2.2 Energy management

As outlined in ISO 50006:2023 (Energy management systems—Evaluating energy performance using energy performance indicators and energy baselines), the assessment of energy performance serves as a valuable tool for analyzing the outcomes of energy management (ISO 50006, 2023). This is accomplished through the evaluation of analyzing energy baselines (EnBs) and Energy Performance Indicators (EnPIs), providing a comprehensive understanding of energy consumption across the organization, encompassing, e.g., equipment and various processes. Moreover, energy performance improvements within an organization have the potential to enhance competitiveness and contribute to decarbonization (ISO 50006, 2023). Even if there is no planned improvement in energy performance, the determination of EnBs and EnPIs has other benefits, such as managing operational control, identifying maintenance needs, and pinpointing deviations in energy performance.

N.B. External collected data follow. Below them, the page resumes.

(* ===== verification/Calendar.v ===== *)
(** * Calendar: timestamps of the image history
    (crates/umf-builder/src/engine_build/util.rs).

    [civil_from_epoch] turns seconds since 1970 into a civil date with integer
    arithmetic; it is checked against the calendar given as a successor
    function on dates. *)

From S2P Require Import Prelude RustStr.
From Stdlib Require Import ZArith.
Open Scope Z_scope.

(** ** The code *)

(** [x as i32]. *)
Definition as_i32 (x : Z) : Z := (x + 2 ^ 31) mod 2 ^ 32 - 2 ^ 31.

(** Rust's [/] on signed integers truncates. *)
Definition civil_from_epoch (epoch_secs : Z) : Z * Z * Z * (Z * Z * Z) :=
  let secs_per_day := 86400 in
  let days := epoch_secs / secs_per_day in
  let day_secs := epoch_secs mod secs_per_day in
  let hh := Z.quot day_secs 3600 in
  let mm := Z.quot (Z.rem day_secs 3600) 60 in
  let ss := Z.rem day_secs 60 in
  let z := days + 719468 in
  let era := Z.quot (if 0 <=? z then z else z - 146096) 146097 in
  let doe := z - era * 146097 in
  let yoe := Z.quot (doe - Z.quot doe 1460 + Z.quot doe 36524 - Z.quot doe 146096) 365 in
  let y := yoe + era * 400 in
  let doy := doe - (365 * yoe + Z.quot yoe 4 - Z.quot yoe 100) in
  let mp := Z.quot (5 * doy + 2) 153 in
  let d := (doy - Z.quot (153 * mp + 2) 5) + 1 in
  let m := if mp <? 10 then mp + 3 else mp - 9 in
  let y := if m <=? 2 then y + 1 else y in
  (as_i32 y, m, d, (hh, mm, ss)).

(** [format!("{n:0width$}")], for the widths the timestamp uses. *)
Definition zero_pad (width : nat) (digits : str) : str :=
  repeat ("0" : ascii) (width - length digits) ++ digits.
Definition pad_Z (width : nat) (n : Z) : str :=
  if 0 <=? n then zero_pad width (to_decimal (Z.to_N n))
  else "-" ++ zero_pad (width - 1) (to_decimal (Z.to_N (- n))).

(** [now_rfc3339], given the seconds it read. *)
Definition rfc3339 (epoch_secs : Z) : str :=
  let '(year, month, day, (hh, mm, ss)) := civil_from_epoch epoch_secs in
  pad_Z 4 year ++ "-" ++ pad_Z 2 month ++ "-" ++ pad_Z 2 day ++ "T"
  ++ pad_Z 2 hh ++ ":" ++ pad_Z 2 mm ++ ":" ++ pad_Z 2 ss ++ "Z".

Example rfc3339_ex :
  rfc3339 1709251199 = "2024-02-29T23:59:59Z" /\ rfc3339 (-1) = "1969-12-31T23:59:59Z".
Proof. split; vm_compute; reflexivity. Qed.

(** ** The calendar *)

Definition leap (y : Z) : bool :=
  (y mod 4 =? 0) && (negb (y mod 100 =? 0) || (y mod 400 =? 0)).

Definition days_in_month (y m : Z) : Z :=
  if m =? 2 then if leap y then 29 else 28
  else if (m =? 4) || (m =? 6) || (m =? 9) || (m =? 11) then 30 else 31.

Definition next_day (date : Z * Z * Z) : Z * Z * Z :=
  let '(y, m, d) := date in
  if d <? days_in_month y m then (y, m, d + 1)
  else if m <? 12 then (y, m + 1, 1)
  else (y + 1, 1, 1).

(** ** One era of 400 years *)

(** The date of day [doe] of an era, with the year counted in the era. *)
Definition era_date (doe : Z) : Z * Z * Z :=
  let yoe := Z.quot (doe - Z.quot doe 1460 + Z.quot doe 36524 - Z.quot doe 146096) 365 in
  let doy := doe - (365 * yoe + Z.quot yoe 4 - Z.quot yoe 100) in
  let mp := Z.quot (5 * doy + 2) 153 in
  let d := (doy - Z.quot (153 * mp + 2) 5) + 1 in
  let m := if mp <? 10 then mp + 3 else mp - 9 in
  (if m <=? 2 then yoe + 1 else yoe, m, d).

Definition date_eqb (a b : Z * Z * Z) : bool :=
  (a.1.1 =? b.1.1) && (a.1.2 =? b.1.2) && (a.2 =? b.2).

Definition in_calendar (date : Z * Z * Z) : bool :=
  let '(y, m, d) := date in
  (0 <=? y) && (y <=? 400) && (1 <=? m) && (m <=? 12) && (1 <=? d) && (d <=? days_in_month y m).

Definition day_ok (doe : Z) : bool :=
  in_calendar (era_date doe)
  && ((146096 <=? doe) || date_eqb (next_day (era_date doe)) (era_date (doe + 1))).

Fixpoint days_ok (n : nat) (doe : Z) : bool :=
  match n with O => true | S n => day_ok doe && days_ok n (doe + 1) end.

Lemma days_ok_at n : forall doe k, days_ok n doe = true -> doe <= k < doe + Z.of_nat n -> day_ok k = true.
Proof.
  induction n as [|n IH]; intros doe k H Hk; [lia|]. simpl in H. bools.
  destruct (Z.eq_dec k doe) as [->|]; [done|]. apply (IH (doe + 1)); [done|lia].
Qed.

Lemma era_ok k : 0 <= k < 146097 -> day_ok k = true.
Proof.
  intros H. apply (days_ok_at (Z.to_nat 146097) 0); [vm_compute; reflexivity|lia].
Qed.

(** ** Any day *)

Definition shift_years (k : Z) (date : Z * Z * Z) : Z * Z * Z :=
  let '(y, m, d) := date in (y + k, m, d).

Lemma leap_shift y e : leap (y + e * 400) = leap y.
Proof.
  unfold leap.
  assert (H4 : (y + e * 400) mod 4 = y mod 4) by
    (replace (y + e * 400) with (y + e * 100 * 4) by lia; apply Z_mod_plus_full).
  assert (H100 : (y + e * 400) mod 100 = y mod 100) by
    (replace (y + e * 400) with (y + e * 4 * 100) by lia; apply Z_mod_plus_full).
  by rewrite H4, H100, Z_mod_plus_full.
Qed.

Lemma days_in_month_shift y e m : days_in_month (y + e * 400) m = days_in_month y m.
Proof. unfold days_in_month. by rewrite leap_shift. Qed.

Lemma next_day_shift e date : next_day (shift_years (e * 400) date) = shift_years (e * 400) (next_day date).
Proof.
  destruct date as [[y m] d]. simpl. rewrite days_in_month_shift.
  destruct (d <? _); [done|]. destruct (m <? 12); [done|]. simpl. do 2 f_equal. lia.
Qed.

(** The date of a day, counted from 1970-01-01. *)
Definition day_date (days : Z) : Z * Z * Z :=
  let z := days + 719468 in
  shift_years (z / 146097 * 400) (era_date (z mod 146097)).

Lemma era_quot z : Z.quot (if 0 <=? z then z else z - 146096) 146097 = z / 146097.
Proof. destruct (Z.leb_spec 0 z); Z.to_euclidean_division_equations; lia. Qed.

Lemma civil_from_epoch_day e :
  civil_from_epoch e
  = (let '(y, m, d) := day_date (e / 86400) in (as_i32 y, m, d),
     (Z.quot (e mod 86400) 3600, Z.quot (Z.rem (e mod 86400) 3600) 60, Z.rem (e mod 86400) 60)).
Proof.
  unfold civil_from_epoch, day_date. cbv zeta. rewrite era_quot.
  set (z := e / 86400 + 719468).
  replace (z - z / 146097 * 146097) with (z mod 146097) by (pose proof (Z.div_mod z 146097); lia).
  unfold era_date, shift_years. destruct (_ <=? 2); do 4 f_equal; lia.
Qed.

Lemma day_date_next days : day_date (days + 1) = next_day (day_date days).
Proof.
  unfold day_date. set (z := days + 719468). replace (days + 1 + 719468) with (z + 1) by lia.
  rewrite next_day_shift. pose proof (Z.mod_pos_bound z 146097) as Hz. pose proof (Z.div_mod z 146097) as Hd.
  pose proof (era_ok (z mod 146097) ltac:(lia)) as Hok. unfold day_ok in Hok. apply andb_true_iff in Hok as [_ H0].
  destruct (Z.eq_dec (z mod 146097) 146096) as [Em|Em].
  - assert ((z + 1) / 146097 = z / 146097 + 1 /\ (z + 1) mod 146097 = 0) as [-> ->].
    { split; Z.to_euclidean_division_equations; lia. }
    rewrite Em. change (next_day (era_date 146096)) with (400, 3, 1). change (era_date 0) with (0, 3, 1).
    unfold shift_years. do 2 f_equal. lia.
  - assert ((z + 1) / 146097 = z / 146097 /\ (z + 1) mod 146097 = z mod 146097 + 1) as [-> ->].
    { split; Z.to_euclidean_division_equations; lia. }
    apply orb_true_iff in H0 as [H0|H0]; [apply Z.leb_le in H0; lia|]. unfold date_eqb in H0. bools.
    f_equal. destruct (next_day _) as [[a b] c], (era_date _) as [[a' b'] c']. simpl in *.
    by repeat match goal with H : (_ =? _) = true |- _ => apply Z.eqb_eq in H; subst end.
Qed.

Lemma day_date_valid days : let '(y, m, d) := day_date days in
  1 <= m <= 12 /\ 1 <= d <= days_in_month y m
  /\ (days + 719468) / 146097 * 400 <= y <= (days + 719468) / 146097 * 400 + 400.
Proof.
  unfold day_date. set (z := days + 719468).
  pose proof (era_ok (z mod 146097) (Z.mod_pos_bound z 146097 eq_refl)) as Hok. unfold day_ok in Hok. bools.
  destruct (era_date (z mod 146097)) as [[y m] d]. simpl in *. rewrite days_in_month_shift. bools. lia.
Qed.

(** The seconds for which the year is an [i32]. *)
Definition year_fits (e : Z) : Prop := - 67000000000000000 <= e <= 67000000000000000.

Lemma as_i32_id y : - 2 ^ 31 <= y < 2 ^ 31 -> as_i32 y = y.
Proof. intros H. unfold as_i32. rewrite Z.mod_small; lia. Qed.

Lemma civil_date_day e : year_fits e -> (civil_from_epoch e).1 = day_date (e / 86400).
Proof.
  intros He. rewrite civil_from_epoch_day. pose proof (day_date_valid (e / 86400)) as HV.
  destruct (day_date (e / 86400)) as [[y m] d]. cbn [fst]. rewrite as_i32_id; [done|]. unfold year_fits in He.
  Z.to_euclidean_division_equations. lia.
Qed.

(** ** Properties *)

(** The dates of history entries follow the calendar.  The
    epoch is 1970-01-01; one day later the date is the next day of the
    Gregorian calendar with its leap years, before and after the epoch; months,
    days, hours, minutes and seconds are in range, and the time of day is the
    number of seconds into the day.  These determine the date of every second
    whose year is an [i32]. *)
Theorem civil_from_epoch_calendar e :
  year_fits e -> year_fits (e + 86400) ->
  civil_from_epoch 0 = (1970, 1, 1, (0, 0, 0))
  /\ (civil_from_epoch (e + 86400)).1 = next_day (civil_from_epoch e).1
  /\ let '(y, m, d, (hh, mm, ss)) := civil_from_epoch e in
     1 <= m <= 12 /\ 1 <= d <= days_in_month y m
     /\ 0 <= hh < 24 /\ 0 <= mm < 60 /\ 0 <= ss < 60
     /\ hh * 3600 + mm * 60 + ss = e mod 86400.
Proof.
  intros He He'. split_and!; [reflexivity| |].
  - rewrite !civil_date_day by done. replace ((e + 86400) / 86400) with (e / 86400 + 1) by
      (Z.to_euclidean_division_equations; lia). apply day_date_next.
  - pose proof (civil_date_day e He) as Hd. pose proof (day_date_valid (e / 86400)) as HV.
    rewrite civil_from_epoch_day in *. destruct (day_date (e / 86400)) as [[y m] d]. cbn [fst] in Hd.
    injection Hd as ->. split_and!; try (by apply HV); Z.to_euclidean_division_equations; lia.
Qed.

Lemma civil_from_epoch_calendar_witness :
  (civil_from_epoch (951782400 + 86400)).1 = next_day (civil_from_epoch 951782400).1.
Proof.
  apply (civil_from_epoch_calendar 951782400); unfold year_fits; lia.
Defined.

Another important aspect in enhancing energy performance and energy management involves gaining insights into the dynamic energy usage of various components within organizations, such as systems and processes, as well as factors that impact energy performance (ISO 50006, 2023). This is made possible through quantitative values or measures of cooling characteristics, such as chilled water flow rate and LCP return air temperature, in the context of DCs. However, it is important to be aware that challenges exist with determining quantitative values of these characteristics. This encompasses a lack of data on relevant variables, poor data quality, and the lack of ongoing monitoring and collection of data.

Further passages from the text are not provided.